Hip Pain Makes Me Stop
If your hip pain is stopping you from doing your daily activities, something needs to be done and now. People find the acetabulum an easy joint to ignore, but it shouldn’t be. It’s a big ball joint with a large socket in the pelvic bones that has a lot of joint motion. When a person ignores hip pain, the body forms a scar in the joint. Because there is so much motion, it takes a lot of scar tissue building up before the joint pain becomes oppressive. At that point, it is getting too late. The joint has already lost articular cartilage, and we start to see the bone on bone type of pain.
What causes these joints to stop working right?

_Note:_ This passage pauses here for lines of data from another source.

Lemma find_on_elem g gs : NoDup (group_name <$> gs) -> g ∈ gs -> find_on (group_name g) gs = if g.1 then Some (arg_value <$> g.2.2) else None.
Proof.
  induction gs as [|[there [n vs]] gs IH]; [intros _ []%elem_of_nil|]. cbn [fmap list_fmap]. rewrite NoDup_cons, elem_of_cons. intros [Hn Hns] [->|Hg]; cbn [find_on group_name fst snd].
  - by rewrite decide_True.
  - rewrite decide_False; [by apply IH|]. intros He. apply Hn. change (group_name (there, (n, vs))) with n. rewrite He. by apply (list_elem_of_fmap_2 group_name).
Qed.

Lemma fits_accepts gs sp : NoDup (group_name <$> gs) -> scenario_ok sp -> fits gs sp = true -> accepts (parser_of gs) sp = true.
Proof.
  intros Hn Hsp [Hreq Hall]%andb_true_iff. rewrite forallb_forall in Hreq, Hall.
  assert (forall x v, map_find (switch_name_ x) (required_args_ (parser_of gs)) = Some v -> length v = num_required_parameters_ x -> right (parser_of gs) x) as Hright by (intros x v; by exists v).
  apply accepts_spec; [|done|].
  { apply sorted_NoDup, put_groups_sorted. constructor. }
  split.
  - apply List.Forall_forall. intros x Hx. apply Hreq, existsb_exists in Hx as (g & Hg%list_elem_of_In & [[Hg1 Hg2%bool_decide_eq_true]%andb_true_iff Hg3%Nat.eqb_eq]%andb_true_iff).
    apply (Hright x (arg_value <$> g.2.2)); [|by rewrite length_fmap]. rewrite parser_of_find, <- Hg2 by done. pose proof (find_on_elem g gs Hn Hg) as Hf. by rewrite Hg1 in Hf.
  - apply Forall_forall. intros [k v] [Hkv|Hkv]%put_groups_elem; [|by apply elem_of_nil in Hkv]. unfold active in Hkv. apply list_elem_of_In, in_concat in Hkv as (l & Hl & Hin).
    apply in_map_iff in Hl as (g & <- & Hg). unfold group_values in Hin. destruct g as [[|] [n vs]]; [|done]. cbn in Hin. destruct Hin as [[= <- <-]|[]].
    pose proof (Hall _ Hg) as (y & Hy & [Hy1%bool_decide_eq_true Hy2%Nat.eqb_eq]%andb_true_iff)%existsb_exists. cbn [fst snd] in *. exists y. split_and!; [by apply list_elem_of_In|done|].
    apply (Hright y (arg_value <$> vs)); [|by rewrite length_fmap]. rewrite parser_of_find, Hy1 by done. apply list_elem_of_In in Hg. exact (find_on_elem _ gs Hn Hg).
Qed.

(** ** The text *)

Lemma arg_text_last a : well_formed a -> exists t d, arg_text a = t ++ [d] /\ d <> 32.
Proof.
  destruct a as [s|s]; cbn [arg_text well_formed]; [|intros _; exists (34 :: s), 34; split; [done|lia]].
  intros [Hs Hf]. destruct s as [|d s _] using rev_ind; [done|]. exists s, d. split; [done|]. apply Forall_app in Hf as [_ Hd]. apply Forall_inv in Hd. lia.
Qed.
Lemma arg_text_chars a : well_formed a -> Forall (fun c => 0 < c) (arg_text a).
Proof.
  destruct a as [s|s]; cbn [arg_text well_formed].
  - intros [_ Hf]. eapply Forall_impl; [exact Hf|]. cbn. lia.
  - intros [Hf _]. constructor; [lia|]. apply Forall_app. split; [eapply Forall_impl; [exact Hf|]; cbn; lia|]. constructor; [lia|constructor].
Qed.
Definition args_text (args : list argument) : CString := concat ((fun a => 32 :: arg_text a) <$> args).
Lemma args_text_chars args : Forall well_formed args -> Forall (fun c => 0 < c) (args_text args).
Proof.
  unfold args_text. induction 1 as [|a args Ha Hargs IH]; [constructor|]. cbn [fmap list_fmap concat]. apply Forall_app. split; [|done]. constructor; [lia|]. by apply arg_text_chars.
Qed.
Lemma quoted_text_trim prog args : well_formed (Quoted prog) -> Forall well_formed args ->
  trim_blanks (c_str (command_text (Quoted prog) args)) = command_text (Quoted prog) args.
Proof.
  intros Hp Ha. assert (c_str (command_text (Quoted prog) args) = command_text (Quoted prog) args) as ->.
  { unfold c_str. apply take_while_all. apply forallb_forall. intros c Hc%list_elem_of_In. assert (0 < c); [|by destruct (Z.eqb_spec c 0); [lia|]].
    unfold command_text in Hc. apply elem_of_app in Hc as [Hc|Hc].
    - pose proof (arg_text_chars _ Hp) as Hf. rewrite Forall_forall in Hf. by apply Hf.
    - pose proof (args_text_chars _ Ha) as Hf. rewrite Forall_forall in Hf. by apply Hf. }
  unfold command_text. destruct args as [|a args _] using rev_ind.
  - cbn [fmap list_fmap concat arg_text]. rewrite app_nil_r. apply trim_blanks_id; lia.
  - apply Forall_app in Ha as [_ Ha%Forall_inv]. destruct (arg_text_last a Ha) as (t & d & Ht & Hd). rewrite fmap_app, concat_app. cbn [fmap list_fmap concat]. rewrite Ht, app_nil_r.
    cbn [arg_text]. change (32 :: t ++ [d]) with ((32 :: t) ++ [d]). rewrite (app_assoc (concat _)), (app_assoc (34 :: prog ++ [34])).
    change ((34 :: prog ++ [34]) ++ ?x) with (34 :: (prog ++ [34]) ++ x). rewrite <- app_comm_cons. apply trim_blanks_id; [lia|done].
Qed.

(** A program or value that gets quotes. *)
Lemma EnclosePath_text s : s <> [] -> well_formed (Quoted s) -> EnclosePath s = arg_text (Quoted s).
Proof.
  intros Hs [Hf _]. destruct s as [|c s]; [done|]. unfold EnclosePath. apply Forall_cons in Hf as [Hc _]. rewrite (proj2 (Z.eqb_neq c 34)) by apply Hc. done.
Qed.

Section Built.
Context `{GuidOps, UrlCodec, ShellApi}.

Definition names_ok (gs : list group) : bool := bool_decide (NoDup (group_name <$> gs)) && forallb (fun g => good_switch (group_name g)) gs.
Definition groups_ok (gs : list group) : Prop := Forall (fun g => g.1 = true -> Forall argument_ok g.2.2) gs.

Lemma groups_well_formed gs : names_ok gs = true -> groups_ok gs -> Forall well_formed (concat (group_args <$> gs)).
Proof.
  intros [_ Hn]%andb_true_iff Hg. rewrite forallb_forall in Hn. apply Forall_concat, Forall_fmap, Forall_forall. intros g Hin. unfold group_args. cbn. destruct g as [[|] [n vs]]; [|constructor].
  cbn [fst snd]. constructor; [apply (good_switch_spec n), (Hn (true, (n, vs))); by apply list_elem_of_In|]. eapply Forall_forall in Hg; [|exact Hin].
  eapply Forall_impl; [by apply Hg|]. intros a Ha. apply Ha.
Qed.
Lemma groups_argv gs : arg_value <$> concat (group_args <$> gs) = concat ((fun g => (47 :: g.1) :: g.2) <$> active gs).
Proof.
  unfold active. induction gs as [|[[|] [n vs]] gs IH]; [done| |exact IH]. cbn [fmap list_fmap concat]. rewrite fmap_app.
  change (group_args (true, (n, vs))) with (Bare (47 :: n) :: vs). change (group_values (true, (n, vs))) with [(n, arg_value <$> vs)]. cbn [app fmap list_fmap concat fst snd].
  cbn [arg_value app]. f_equal. f_equal. exact IH.
Qed.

Usually a new injury will change the way that the joint works. As the injury ages, micro tears of the joint capsule and the supporting muscles lead to scar tissue. When the scars form, there is a significant chance that the hip will take a long time to heal. The injury can heal, when the joint is released. Healthy ligaments replace the scar and tendons allow for full range of motion. The hip, left in the fixed state, will develop scar tissue that becomes permanent. Then no amount of work will change it. Frequently, hip replacement with mechanical fasteners are the only way to reduce pain and get full movement back.
The Chiropractic Approach
As chiropractors, we adjust joints of all types. The hip, while a really mobile joint, is a fairly easy joint to adjust. We will use several techniques to adjust the hip. A straight osseous adjustment involves a high velocity thrust with distraction of the joint allowing for an increase in motion. An activator adjustment involves a mechanical instrument that delivers a super fast thrust with low force, making the adjustment less painful. The Charette technique of extremity adjusting, that I have used for nearly 20 years is one of the more effective techniques that I have used. All restore the joint motion and can give back some degree of pain free movement.
Like I said before, the earlier we catch the injury, the easier it is to restored the joint to normal. So, athletes who are either competing or training hard should be having maintenance adjustments done occasionally to any joint that has suffered injury. This is one of the reasons to have kids adjusted, especially once they have entered competitive sports. Then keep getting maintenance adjustments 4-6 times per year as you go on. Your future, very likely, depends on it.